Palo Alto Networks firewall decryption is policy-based, and can be used to decrypt, inspect, and control both inbound and outbound SSL and SSH connections. Decryption policies allow you to specify traffic for decryption according to destination, source, or URL category and in order to block or restrict the specified traffic according to your security settings. The firewall uses certificates and keys to decrypt the traffic specified by the policy to plaintext, and then enforces App-ID and security settings on the plaintext traffic, including Decryption, Antivirus, Vulnerability, Anti-Spyware, URL Filtering, WildFire Submissions, and File-Blocking profiles. After traffic is decrypted and inspected on the firewall, the plaintext traffic is re-encrypted as it exits the firewall to ensure privacy and security. Use policy-based decryption on the firewall to:
  • Prevent malware concealed as encrypted traffic from being introduced into an corporate network.

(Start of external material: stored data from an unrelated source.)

(** * InsightIDR Investigation Updater: fetch, view projection, bulk updates

    A shallow embedding of [insightidr_updater.py]: the API calls
    ([list_investigations], [set_status], [set_disposition], [assign_user],
    [get_rrn], [create_comment_v1]), the comment history of [App], the sorted
    and filtered view ([_sorted_rows_current_view], [_apply_assignee_filter])
    and the worker of [update_selected_async].

    The remote API is a [Server]: a state and one handler per endpoint.  Every
    call is recorded in the order it is issued, so that "no network call" and
    "this update was applied" are statements about that record. *)

From Stdlib Require Import List ZArith Lia Bool String Ascii Arith.
From Stdlib Require Import DecimalString Permutation Sorted.
Import ListNotations.

Open Scope string_scope.
Open Scope list_scope.

Infix "+++" := String.append (at level 60, right associativity).

(** ** Python values *)

Module Py.

(** [str.isspace] for one character.  Strings are sequences of code points
    below 256; these are the ones Python counts as whitespace there. *)
Definition isspace (c : ascii) : bool :=
  let n := nat_of_ascii c in
  (((9 <=? n) && (n <=? 13)) || ((28 <=? n) && (n <=? 32))
   || (n =? 133) || (n =? 160))%nat.

Fixpoint lstrip (s : string) : string :=
  match s with
  | EmptyString => EmptyString
  | String c s' => if isspace c then lstrip s' else s
  end.

Fixpoint rstrip (s : string) : string :=
  match s with
  | EmptyString => EmptyString
  | String c s' =>
      match rstrip s' with
      | EmptyString => if isspace c then EmptyString else String c EmptyString
      | t => String c t
      end
  end.

(** [s.strip()] *)
Definition strip (s : string) : string := rstrip (lstrip s).

(** Truth value of a [str]. *)
Definition truthy (s : string) : bool :=
  match s with EmptyString => false | _ => true end.

(** Truth value of an [Optional[str]]. *)
Definition truthy_opt (o : option string) : bool :=
  match o with Some s => truthy s | None => false end.

(** [x or d] for an [Optional[str]] [x] and a [str] [d]. *)
Definition or_str (x : option string) (d : string) : string :=
  match x with
  | Some s => if truthy s then s else d
  | None => d
  end.

(** [a or b] for two [str]. *)
Definition or_ (a b : string) : string := if truthy a then a else b.

(** [x or None] for a [str] [x]. *)
Definition or_None (s : string) : option string :=
  if truthy s then Some s else None.

(** [s.startswith(p)] *)
Definition startswith (s p : string) : bool := String.prefix p s.

(** [s.endswith("Z")]: the last character is [Z]. *)
Fixpoint endswith_char (s : string) (c : ascii) : bool :=
  match s with
  | EmptyString => false
  | String a EmptyString => Ascii.eqb a c
  | String _ s' => endswith_char s' c
  end.

(** [s.replace(c, t)] for a one character [c]: every occurrence. *)
Fixpoint replace_char (s : string) (c : ascii) (t : string) : string :=
  match s with
  | EmptyString => EmptyString
  | String a s' =>
      if Ascii.eqb a c then t +++ replace_char s' c t
      else String a (replace_char s' c t)
  end.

  • Prevent sensitive corporate information from moving outside the corporate network.
  • Ensure the appropriate applications are running on a secure network.
  • Selectively decrypt traffic; for example, exclude traffic for financial or healthcare sites from decryption by configuring a decryption exception.
The three decryption policies offered on the firewall, SSL Forward Proxy, SSL Inbound Inspection, and SSH Proxy, all provide methods to specifically target and inspect SSL outbound traffic, SSL inbound traffic, and SSH traffic, respectively. The decryption policies provide the settings for you to specify what traffic to decrypt and you can attach a decryption profile to a policy rule to apply more granular security settings to decrypted traffic, such as checks for server certificates, unsupported modes, and failures. This policy-based decryption on the firewall gives you visibility into and control of SSL and SSH encrypted traffic according to configurable parameters.
You can also choose to extend a decryption configuration on the firewall to include Decryption Mirroring, which allows for decrypted traffic to be forwarded as plaintext to a third party solution for additional analysis and archiving.